Earlier this month I fell ill with the horrible flu that is going around and lying abed in misery decided not to pay too much attention to the news for sanity’s sake. Of course, the space between not too much and no attention leaves plenty of room for discouragement and distress. Yet the holiday, for me Christmas, means having to look above and beyond the immediate and natural. I could stand a Facebook level of opinion and analysis, but not a Postmodern Conservative one. That means I have not read anything much here in weeks. Apologies to my fellow bloggers, but I cannot bear a clear vision of the political world at the moment. No looking through the glass grimly right now, but rather seen through the glass smeared through the sweet butter of my holiday baking.

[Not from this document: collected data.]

Lemma slice_set_filled (dst : slice) (h : list (list float64)) (st : nat -> state)
    (old new : list float64) (i : nat) (y : float64) :
  base dst < length h -> length old = len dst -> length new = len dst -> i < len dst ->
  slice_set dst i y (filled dst h st old new i)
  = Ok tt (set_heap (<[base dst := <[i := y]> (take i new ++ drop i old)]> h) (st i)).
Proof.
  intros Hb Lo Ln Hi.
  rewrite (slice_set_ok _ _ _ _ _ (holds_filled dst h st old new i Hb Lo Ln) Hi).
  unfold filled. simpl. by rewrite list_insert_insert_eq.
Qed.

Lemma filled_lookup (new old : list float64) (i : nat) :
  length new = length old -> (take i new ++ drop i old) !! i = old !! i.
Proof.
  intros E. destruct (decide (i < length old)) as [Hi|Hi].
  - rewrite lookup_app_r by (rewrite length_take; lia).
    rewrite length_take, Nat.min_l, Nat.sub_diag by lia.
    rewrite lookup_drop. by rewrite Nat.add_0_r.
  - rewrite !lookup_ge_None_2; [done | lia |].
    rewrite length_app, length_take, length_drop. lia.
Qed.

(** ** [MakeWeightMatrix] *)

Lemma make_filled (s : state) (n : nat) (new : list float64) :
  make n s = Ok (Slice (length (heap s)) (length (replicate n F64.zero)))
               (filled (Slice (length (heap s)) (length (replicate n F64.zero)))
                       (heap s ++ [replicate n F64.zero]) (fun _ => s)
                       (replicate n F64.zero) new 0).
Proof.
  unfold make, alloc. f_equal. symmetry. rewrite filled_start; [done|].
  simpl. rewrite lookup_app_r by lia. by rewrite Nat.sub_diag.
Qed.

Lemma allocated_fill (s s1 : state) (r c : nat) (old new : list float64) :
  frame (length (heap s)) [] 0 s s1 ->
  length new = r * c ->
  allocated 0 s (set_heap (<[length (heap s1) := new]> (heap s1 ++ [old])) s1)
    (MakeDenseMatrix (Slice (length (heap s1)) (r * c)) r c) r c new.
Proof.
  intros F Ln. pose proof (frame_length _ _ _ _ _ F) as L.
  unfold allocated. split; [|split; [done|]; split; [done|]; split].
  - repeat split; simpl; try done.
    apply list_lookup_insert_eq. rewrite length_app. simpl. lia.
  - simpl. lia.
  - destruct F as (F1 & F2 & F3 & F4 & F5 & F6). unfold frame. simpl.
    repeat split; try done.
    + intros l Hl _. rewrite list_lookup_insert_ne by lia.
      rewrite lookup_app_l by lia. apply F1; [done | apply not_elem_of_nil].
    + rewrite length_insert, length_app. simpl. lia.
Qed.

Lemma MakeWeightMatrix_ok (s : state) (Q : DenseMatrix) (q : list float64) :
  repr s Q q ->
  exists W s', MakeWeightMatrix Q s = Ok W s'
    /\ allocated 0 s s' W (rows Q) (cols Q) (mask q).
Proof.
  intros R. pose proof (repr_length _ _ _ R) as Lq. unfold MakeWeightMatrix.
  destruct (Array_ok s Q q R) as (values & s1 & E1 & H1 & L1 & F1 & _).
  rewrite (bind_ok _ _ _ _ _ E1).
  rewrite (bind_ok _ _ _ _ _ (make_filled s1 (len values) (mask q))).
  set (dst := Slice (length (heap s1)) (length (replicate (len values) F64.zero))).
  assert (len dst = len values) as Ld by (simpl; apply length_replicate).
  assert (length (mask q) = len dst) as Lm by (unfold mask; rewrite length_fmap; lia).
  assert (forall i y, i < len dst -> mask q !! i = Some y ->
    (x ← slice_get values i;
     if is_missing x then slice_set dst i F64.zero else slice_set dst i F64.one)
      (filled dst (heap s1 ++ [replicate (len values) F64.zero]) (fun _ => s1)
              (replicate (len values) F64.zero) (mask q) i)
    = Ok tt (set_heap (<[base dst := <[i := y]>
               (take i (mask q) ++ drop i (replicate (len values) F64.zero))]>
               (heap s1 ++ [replicate (len values) F64.zero])) s1)) as Hbody.
  { intros i y Hi Hy. pose proof (holds_bound _ _ _ H1) as Hb. destruct H1 as [H1 H1'].
    unfold mask in Hy. rewrite list_lookup_fmap in Hy.
    destruct (q !! i) as [x|] eqn:Hx; [|done]. simpl in Hy. injection Hy as <-.
    assert (holds (filled dst (heap s1 ++ [replicate (len values) F64.zero])
                     (fun _ => s1) (replicate (len values) F64.zero) (mask q) i)
                  values q) as Hv.
    { apply holds_filled_other; [by rewrite lookup_app_l | done | simpl; lia]. }
    rewrite (bind_ok _ _ _ _ _ (slice_get_ok _ _ _ _ _ Hv Hx)).
    assert (forall b : bool,
      (if b then slice_set dst i F64.zero else slice_set dst i F64.one)
      = slice_set dst i (if b then F64.zero else F64.one)) as -> by (by intros []).
    apply slice_set_filled; try done.
    simpl. rewrite length_app. simpl. lia. }
  pose proof (fill_loop dst _ (fun _ => s1) (replicate (len values) F64.zero) (mask q)
                (fun i _ => x ← slice_get values i;
                   if is_missing x then slice_set dst i F64.zero
                   else slice_set dst i F64.one)
                eq_refl Lm Hbody) as Hloop.
  rewrite filled_end in Hloop by done. rewrite Ld in Hloop.
  rewrite (bind_ok _ _ _ _ _ Hloop).
  eexists _, _. split; [reflexivity|].
  unfold Rows, Cols. replace dst with (Slice (length (heap s1)) (rows Q * cols Q)).
  - apply allocated_fill; [done|]. unfold mask. rewrite length_fmap. done.
  - unfold dst. f_equal. rewrite length_replicate. lia.
Qed.

(** ** [MakeXY] *)

Lemma draw_loop (s : state) (dst : slice) (h : list (list float64)) (n : nat) :
  h !! base dst = Some (replicate n F64.zero) -> len dst = n ->
  for_loop 0 (len dst) (fun i _ =>
    r ← rand_Float64; slice_set dst i (F64.mul F64.five r)) tt (set_heap h s)
  = Ok tt (set_heap (<[base dst := draws s n]> h) (after_draws s n)).
Proof.
  intros H L. pose proof (lookup_lt_Some _ _ _ H) as Hb.
  assert (length (replicate n F64.zero) = len dst) as Lo by (rewrite length_replicate; lia).
  assert (length (draws s n) = len dst) as Ln
    by (unfold draws; rewrite length_fmap, length_seq; lia).
  replace (set_heap h s)
    with (filled dst h (after_draws s) (replicate n F64.zero) (draws s n) 0).
  - rewrite (fill_loop dst h (after_draws s) (replicate n F64.zero) (draws s n)
               (fun i _ => r ← rand_Float64; slice_set dst i (F64.mul F64.five r)) Lo Ln).
    + rewrite filled_end by done. by rewrite L.
    + intros i y Hi Hy.
      unfold draws in Hy. rewrite list_lookup_fmap, lookup_seq_lt in Hy by lia.
      simpl in Hy. injection Hy as <-.
      assert (rand_Float64 (filled dst h (after_draws s) (replicate n F64.zero) (draws s n) i)
              = Ok (rand s (drawn s + i))
                   (filled dst h (fun _ => after_draws s (S i))
                           (replicate n F64.zero) (draws s n) i)) as E.
      { unfold rand_Float64, filled, after_draws, set_heap. simpl.
        do 3 f_equal. lia. }
      rewrite (bind_ok _ _ _ _ _ E).
      by rewrite slice_set_filled.
  - rewrite filled_start by done. unfold after_draws, set_heap. simpl.
    do 2 f_equal. lia.
Qed.

(** [MakeXY] allocates the two factors and fills them with the next draws. *)
Lemma MakeXY_ok (s : state) (Q : DenseMatrix) (k : nat) :
  exists X Y s', MakeXY Q k s = Ok (X, Y) s'
    /\ repr s' X (initial_factors s (rows Q) (cols Q) k).1
    /\ repr s' Y (initial_factors s (rows Q) (cols Q) k).2
    /\ rows X = rows Q /\ cols X = k /\ rows Y = k /\ cols Y = cols Q
    /\ length (heap s) <= base (elements X) /\ length (heap s) <= base (elements Y)
    /\ (forall l, l < length (heap s) -> heap s' !! l = heap s !! l)
    /\ stdout s' = stdout s /\ solves s' = solves s.
Proof.
  unfold MakeXY, Rows, Cols, make.
  set (nx := rows Q * k). set (ny := cols Q * k).
  set (lx := length (heap s)).
  set (h2 := (heap s ++ [replicate nx F64.zero]) ++ [replicate ny F64.zero]).
  assert (alloc (replicate nx F64.zero) s
          = Ok (Slice lx (length (replicate nx F64.zero)))
               (set_heap (heap s ++ [replicate nx F64.zero]) s)) as E1 by done.
  rewrite (bind_ok _ _ _ _ _ E1).
  assert (alloc (replicate ny F64.zero) (set_heap (heap s ++ [replicate nx F64.zero]) s)
          = Ok (Slice (S lx) (length (replicate ny F64.zero))) (set_heap h2 s)) as E2.
  { unfold alloc. simpl. rewrite length_app. simpl.
    replace (length (heap s) + 1) with (S lx) by (unfold lx; lia). done. }
  rewrite (bind_ok _ _ _ _ _ E2).
  rewrite !length_replicate.
  assert (h2 !! lx = Some (replicate nx F64.zero)) as Hx.
  { unfold h2. rewrite lookup_app_l by (rewrite length_app; simpl; lia).
    rewrite lookup_app_r by lia. by rewrite Nat.sub_diag. }
  rewrite (bind_ok _ _ _ _ _ (draw_loop s (Slice lx nx) h2 nx Hx eq_refl)).
  simpl base.
  assert (<[lx := draws s nx]> h2 !! S lx = Some (replicate ny F64.zero)) as Hy.
  { rewrite list_lookup_insert_ne by lia. unfold h2.
    rewrite lookup_app_r by (rewrite length_app; simpl; lia).
    rewrite length_app. simpl. by replace (S lx - (length (heap s) + 1)) with 0 by lia. }
  rewrite (bind_ok _ _ _ _ _
             (draw_loop (after_draws s nx) (Slice (S lx) ny) _ ny Hy eq_refl)).
  eexists _, _, _. split; [reflexivity|]. simpl.
  assert (length h2 = S (S lx)) as Lh by (unfold h2; rewrite !length_app; simpl; lia).
  split; [|split]; [| |repeat split; try done; try (unfold lx; lia)].
  - split; [done|]. split; [done|]. split; simpl.
    + rewrite list_lookup_insert_ne by lia.
      apply list_lookup_insert_eq. lia.
    + unfold draws. by rewrite length_fmap, length_seq.
  - split; [done|]. split; [simpl; unfold ny; lia|]. split; simpl.
    + apply list_lookup_insert_eq. rewrite length_insert. lia.
    + unfold draws. by rewrite length_fmap, length_seq.
  - intros l Hl. rewrite !list_lookup_insert_ne by (unfold lx; lia).
    unfold h2. rewrite !lookup_app_l; [done | lia | rewrite length_app; lia].
Qed.

(** ** The loop of [ALS] *)

Lemma repr_prefix (s s' : state) (A : DenseMatrix) (v : list float64) :
  repr s A v -> (forall l, l < length (heap s) -> heap s' !! l = heap s !! l) ->
  repr s' A v.
Proof.
  intros R H. pose proof (repr_bound _ _ _ R) as Hb.
  destruct R as (E1 & E2 & H1 & L). repeat split; try done. by rewrite H.
Qed.

Section LoopProofs.

Variable solve : nat -> nat -> list float64 -> list float64 -> nat -> float64.

Lemma ALS_loop_ok (s : state) (Q X Y : DenseMatrix) (q x y : list float64)
    (n : nat) (T : Z) :
  repr s Q q -> repr s X x -> repr s Y y ->
  rows Q = n -> cols Q = n -> rows X = n -> cols X = n -> rows Y = n -> cols Y = n ->
  0 < n ->
  exists X' Y' s', ALS_loop solve Q T n (X, Y) s = Ok (X', Y') s'
    /\ repr s' X' (Nat.iter (Z.to_nat T) (alternation solve n q) (x, y)).1
    /\ repr s' Y' (Nat.iter (Z.to_nat T) (alternation solve n q) (x, y)).2
    /\ rows X' = n /\ cols X' = n /\ rows Y' = n /\ cols Y' = n
    /\ frame (length (heap s)) [] (Z.to_nat T * (2 * n)) s s'.
Proof.
  intros RQ RX RY HrQ HcQ HrX HcX HrY HcY Hn. unfold ALS_loop.
  pose (I := fun (i : nat) (XY : DenseMatrix * DenseMatrix) (si : state) =>
    repr si XY.1 (Nat.iter i (alternation solve n q) (x, y)).1
    /\ repr si XY.2 (Nat.iter i (alternation solve n q) (x, y)).2
    /\ rows XY.1 = n /\ cols XY.1 = n /\ rows XY.2 = n /\ cols XY.2 = n
    /\ frame (length (heap s)) [] (i * (2 * n)) s si).
  destruct (for_loop_inv I (fun _ XY => ALS_iteration solve Q n XY)
              (Z.to_nat T) (X, Y) s) as ([X' Y'] & s' & E & H).
  - unfold I. simpl. do 6 (split; [done|]). apply frame_refl.
  - intros i [Xi Yi] si Hi (RXi & RYi & H1 & H2 & H3 & H4 & Fi). simpl in *.
    assert (repr si Q q) as RQi.
    { eapply repr_frame; [exact RQ | exact Fi | by eapply repr_bound |
                          apply not_elem_of_nil]. }
    destruct (ALS_iteration_ok solve si Q Xi Yi q
                (Nat.iter i (alternation solve n q) (x, y)).1
                (Nat.iter i (alternation solve n q) (x, y)).2 n RQi RYi)
      as (X1 & Y1 & s1 & E1 & RX1 & RY1 & D1 & D2 & D3 & D4 & F1); try done.
    exists (X1, Y1), s1. split; [done|]. unfold I. simpl.
    do 6 (split; [done|]).
    replace (n + (n + 0) + i * (n + (n + 0))) with (i * (2 * n) + 2 * n) by lia.
    eapply frame_trans; [exact Fi | exact F1 | by eapply frame_length |].
    intros l Hl. by apply elem_of_nil in Hl.
  - exists X', Y', s'. split; [done|]. exact H.
Qed.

Since being ill, I have been rereading the Lord of the Rings for the umpteenth time. I have not read it in many years. My father bought me The Hobbit when I was thirteen years old and the other books shortly after. I read and reread them in my teens and read them to the children, of course, as did my husband and we would all listen then. If I did get time to read them for myself, that always seems to be at this time of year. My understanding of the Tolkien books changed when I became a Christian, when my understanding of the battles between good and evil also changed. They are good stories when you don’t hear the Biblical echoes, but are literature when you do.
I intended to read The Hobbit before going to see the Peter Jackson movie, but it either wandered off of my shelves of its own accord or was wandered by someone. Jackson takes so many liberties with the plots and themes that not reading the books ahead might make for less criticism. In fact I did like the movie, despite many deviations from the beloved book. But Jackson misunderstands Tolkien. I am not the only one who thinks so. Still, it is a pleasant diversion and Martin Freeman captures the Bilbo Baggins character, mostly.
We are looking forward to seeing Les Miserables this weekend. Years ago, my son took an AP English course that had for summer reading a comparison of the Hugo novel and The Fountainhead. We thought that was brilliant. When my daughter took the course a few years later, the novels for summer reading were four modern things, Life of Pi was one, not bad books, but far more shallow. Not that The Fountainhead is particularly deep. It isn’t, but from the Christian point of view, Rand looks at evil from the wrong way around, as if it were good. The comparison with Les Miserables gave it depth and we could talk about those books as a family that summer, which was a pleasure we rarely got from the public education part of our children’s educations.
I promise to come back from childish things after the holidays and pursue the difficult questions of life in the new year. I began a discussion weeks ago that I could not complete, but will when I can face it.
For now, Merry Christmas to all! May God bless us in the coming year.